After 50 years of spirited competition between seniors and juniors, Jupiter High's principal has canceled the annual event, saying he doesn't believe helmets and shoulder pads borrowed from boys' teams adequately protect the girls who get crunched in the game.
The cancellation blindsided Jupiter, a middle-class suburb on Florida's Palm Beach coast. The game packs the stands, something the Jupiter boys' team rarely does, and raised $7,000 last year, parents say. While boys dress like female cheerleaders in tight shorts, crop tops and wigs, the girls get to experience the thrill of competing before a crowd instead of playing softball or soccer in front of a few dozen parents and friends.
"The game makes our town special. It is a once in a lifetime or maybe twice in a lifetime opportunity. You can't come back when you are 30 and play," said Haley Osborne, a 17-year-old senior who is disappointed that she's missing her final chance.

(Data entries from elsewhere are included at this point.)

(** [allocated] is whether [defer_alloc] succeeded. *)
Definition apply (n : vfs_node) (value : option (list Z)) (allocated : bool) : Z * vfs_node :=
  match value with
  | None => (- EINVAL, n)
  | Some bytes =>
      let size := Z.of_nat (length bytes) in
      if (size <? 4) || negb (u64 (size - 4) mod 8 =? 0) then (- EINVAL, n) else
      if negb (le_join (take 4 bytes) =? ACL_VERSION) then (- EINVAL, n) else
      let total := u32 (u64 (size - 4) / 8) in
      if (total <? 3) || (ACL_MAX_ENTRIES <? total) then (- EINVAL, n) else
      match scan_entries (get_entries (Z.to_nat total) (drop 4 bytes)) (Scan (-1) (-1) (-1) (-1) []) with
      | None => (- EINVAL, n)
      | Some s =>
          if (user_obj s <? 0) || (group_obj_perm s <? 0) || (other s <? 0) then (- EINVAL, n) else
          if (0 <? length (named s))%nat && (mask s <? 0) then (- EINVAL, n) else
          let sorted := sort_entries (named s) in
          if has_duplicate sorted then (- EINVAL, n) else
          if (0 <? length (named s))%nat && negb allocated then (-12, n) else
          let next := if (0 <? length (named s))%nat
                      then Some (Acl (u32 (group_obj_perm s)) sorted) else None in
          let group_bits := u32 (if (0 <? length (named s))%nat then mask s else group_obj_perm s) in
          let mode :=
            Z.lor (Z.lor (Z.lor (Z.land (n_mode n) (u32 (Z.lnot 0x1ff)))
              (u32 (Z.shiftl (u32 (user_obj s)) 6))) (u32 (Z.shiftl group_bits 3))) (u32 (other s)) in
          (0, set_acl n mode next (n_xattr_dirty n))
      end
  end.

Definition acl_xattr_set (n : vfs_node) (cred : option credentials) (name : string)
  (value : option (list Z)) (flags : Z) (allocated : bool) : Z * vfs_node :=
  if is_default name then (- EOPNOTSUPP, n) else
  if negb (is_access name) then (- EOPNOTSUPP, n) else
  let allowed := may_change n cred in
  if negb (allowed =? 0) then (allowed, n) else
  if negb (Z.land flags (Z.lnot (Z.lor XATTR_CREATE XATTR_REPLACE)) =? 0) then (- EINVAL, n) else
  if negb (Z.land flags XATTR_CREATE =? 0) && bool_decide (is_Some (n_acl n)) then (- EEXIST, n) else
  if negb (Z.land flags XATTR_REPLACE =? 0) && negb (bool_decide (is_Some (n_acl n)))
  then (- ENODATA, n) else
  let '(status, n') := apply n value allocated in
  if negb (status =? 0) then (status, n') else (0, set_acl n' (n_mode n') (n_acl n') true).

Definition acl_import (n : vfs_node) (value : option (list Z)) (allocated : bool) : Z * vfs_node :=
  let '(status, n') := apply n value allocated in (i32 status, n').

Definition acl_xattr_remove (n : vfs_node) (cred : option credentials) (name : string)
  : Z * vfs_node :=
  if negb (is_access name) && negb (is_default name) then (- ENODATA, n) else
  if is_default name || negb (bool_decide (is_Some (n_acl n))) then (- ENODATA, n) else
  let allowed := may_change n cred in
  if negb (allowed =? 0) then (allowed, n) else
  (0, set_acl n (n_mode n) None true).

(** The name list: its length, and the name when there is room for it. *)
Definition acl_xattr_list (n : vfs_node) (size : Z) : Z * option string :=
  match n_acl n with
  | None => (0, None)
  | Some _ =>
      let length := Z.of_nat (String.length ACL_XATTR_ACCESS) + 1 in
      if size =? 0 then (length, None) else
      if size <? length then (- ERANGE, None) else (length, Some ACL_XATTR_ACCESS)
  end.

Definition acl_release (n : vfs_node) : vfs_node := set_acl n (n_mode n) None (n_xattr_dirty n).

(** ** Permission *)

Definition in_group (cred : credentials) (g : Z) : bool :=
  if fsgid cred =? g then true else existsb (Z.eqb g) (groups cred).

Definition grants (bits want : Z) : bool := Z.land bits want =? want.

(** The loop over the named users: the permission of the first entry for the
    user, if there is one. *)
Fixpoint find_user (es : list acl_entry) (u : Z) : option Z :=
  match es with
  | [] => None
  | e :: rest => if (tag e =? ACL_USER) && (id e =? u) then Some (perm e) else find_user rest u
  end.

(** The loop over the named groups; [inl] is an early return. *)
Fixpoint scan_groups (es : list acl_entry) (cred : credentials) (m want : Z) (matched : bool)
  : bool + bool :=
  match es with
  | [] => inr matched
  | e :: rest =>
      if negb (tag e =? ACL_GROUP) || negb (in_group cred (id e)) then
        scan_groups rest cred m want matched
      else if grants (Z.land (perm e) m) want then inl true
      else scan_groups rest cred m want true
  end.

(** The answer and whether the ACL decided. *)
Definition acl_permission (n : vfs_node) (cred : credentials) (want : Z) : bool * bool :=
  match n_acl n with
  | None => (false, false)
  | Some acl =>
      if fsuid cred =? n_uid n then (false, false) else
      let m := mode_group (n_mode n) in
      match find_user (entries acl) (fsuid cred) with
      | Some p => (grants (Z.land p m) want, true)
      | None =>
          let owning := in_group cred (n_gid n) in
          if owning && grants (Z.land (group_obj acl) m) want then (true, true) else
          match scan_groups (entries acl) cred m want owning with
          | inl answer => (answer, true)
          | inr true => (false, true)
          | inr false => (grants (Z.land (n_mode n) 7) want, true)
          end
      end
  end.

(** ** Well-formed lists *)

(** The order of the list: users before groups, each by number. *)
Definition before (a b : acl_entry) : Prop :=
  tag a < tag b \/ (tag a = tag b /\ id a < id b).

Record entry_ok (e : acl_entry) : Prop := {
  ok_tag : tag e = ACL_USER \/ tag e = ACL_GROUP;
  ok_perm : 0 <= perm e <= 7;
  ok_id : 0 <= id e < 2 ^ 32
}.
(* ===== verification/Cred.v ===== *)
(** * Credentials (kernel/core/cred.c)

    The identity of a process, the calls that change it, and the permission
    checks on nodes and paths.  [cred] is [None] where [cred_current] is NULL (no
    current process).  The lookup of a path in the tree is an argument:
    [vfs_lookup] finds a node, [vfs_lookup_error] tells why it did not. *)

From stdpp Require Import relations.
From S2P Require Import Prelude.
From S2P Require Import Acl.

Definition MODE_SETUID : Z := 0x800.
Definition MODE_SETGID : Z := 0x400.
Definition MODE_STICKY : Z := 0x200.
Definition CRED_MAX_GROUPS : Z := 65536.
Definition CRED_UNCHANGED : Z := 0xFFFFFFFF.
Definition CRED_EXEC : Z := 1.
Definition CRED_WRITE : Z := 2.
Definition CRED_READ : Z := 4.
Definition VFS_PATH_MAX : Z := 4096.

(** ** Checks on a node *)

Definition cred_is_root (cred : option credentials) : bool :=
  match cred with
  | None => true
  | Some c => euid c =? 0
  end.

Definition cred_has_group (cred : option credentials) (g : Z) : bool :=
  match cred with
  | None => true
  | Some c => if egid c =? g then true else existsb (Z.eqb g) (groups c)
  end.

Definition in_file_group (c : credentials) (g : Z) : bool :=
  if fsgid c =? g then true else existsb (Z.eqb g) (groups c).

Definition cred_owns (cred : option credentials) (n : vfs_node) : bool :=
  match cred with
  | None => true
  | Some c => (fsuid c =? 0) || (fsuid c =? n_uid n)
  end.

Definition is_directory (n : vfs_node) : bool := Z.land (n_flags n) 0xFF =? VFS_DIRECTORY.

Definition cred_may (cred : option credentials) (node : option vfs_node) (want : Z) : Z :=
  match node with
  | None => - ENOENT
  | Some n =>
      match cred with
      | None => 0
      | Some c =>
          if want =? 0 then 0 else
          let '(granted, decided) := acl_permission n c want in
          let allowed :=
            if decided then (if granted then want else 0)
            else if fsuid c =? n_uid n then mode_user (n_mode n)
            else if in_file_group c (n_gid n) then mode_group (n_mode n)
            else mode_other (n_mode n) in
          if Z.land allowed want =? want then 0 else
          if fsuid c =? 0 then
            if Z.land want CRED_EXEC =? 0 then 0
            else if is_directory n then 0
            else if negb (Z.land (n_mode n) 0x49 =? 0) then 0
            else - EACCES
          else - EACCES
      end
  end.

"It is almost like a Friday night in Texas. Everyone comes out to watch the game. That is why you see the uproar. That's what this game means to this town," said Marcy Murphy, a special needs job coach. Her son, Brandon, plays running back on the boys' team and helped coach the girls last year.
But Principal Dan Frank, who has led the 2,800-student school for three years, is firm: This month's game is off. A girl broke her leg a few years ago, each year players get bruises and sprains, and there is always a chance of more serious injuries.
"Student safety is my first priority," Frank said in a statement. "The narrow window of time for student preparation and practice, and the limited availability of properly fitting safety equipment would put our students at risk." An attempt to enlist Jupiter as the game's sponsor failed when Town Manager Andrew Lukasik rejected the idea, also citing safety concerns.
Some girls and their parents said Frank told them tackle powder-puff might be brought back under certain conditions. Instead of two weeks practice, there could be two months so the girls are better trained. Instead of using pads and helmets from the boys' team and a local youth league, football uniforms designed for girls could be purchased, along with specific insurance for the game.
Frank would only confirm that he has asked the district to help determine whether the game could be resumed at some point.
As for this year, Frank suggested the girls adopt flag football, but the girls wouldn't consider it.
Many American high schools host flag powder-puff, a no-contact version in which girls stop their opponents by pulling flags off their belts, rather than wrestling them to the ground. But Florida schools already offer girls' flag football as an interscholastic sport, and they said the equivalent of a class vs. class scrimmage would feel boring after 50 years of tackle.
Osborne and her friends, Caitlin Walsh, Megan Mendoza and Sophie Garcia, said their principal also made another suggestion that they found demeaning: That they play a modified kickball game, and have the runner bob for apples at second base, or spin around at third.
"We are not in elementary school," Mendoza said.
Frank acknowledges suggesting several alternative events, but would not be specific.
The members of the Class of 2016 were filled with glee recalling last year's 50th anniversary game, which they lost 17-12 to the Class of 2015.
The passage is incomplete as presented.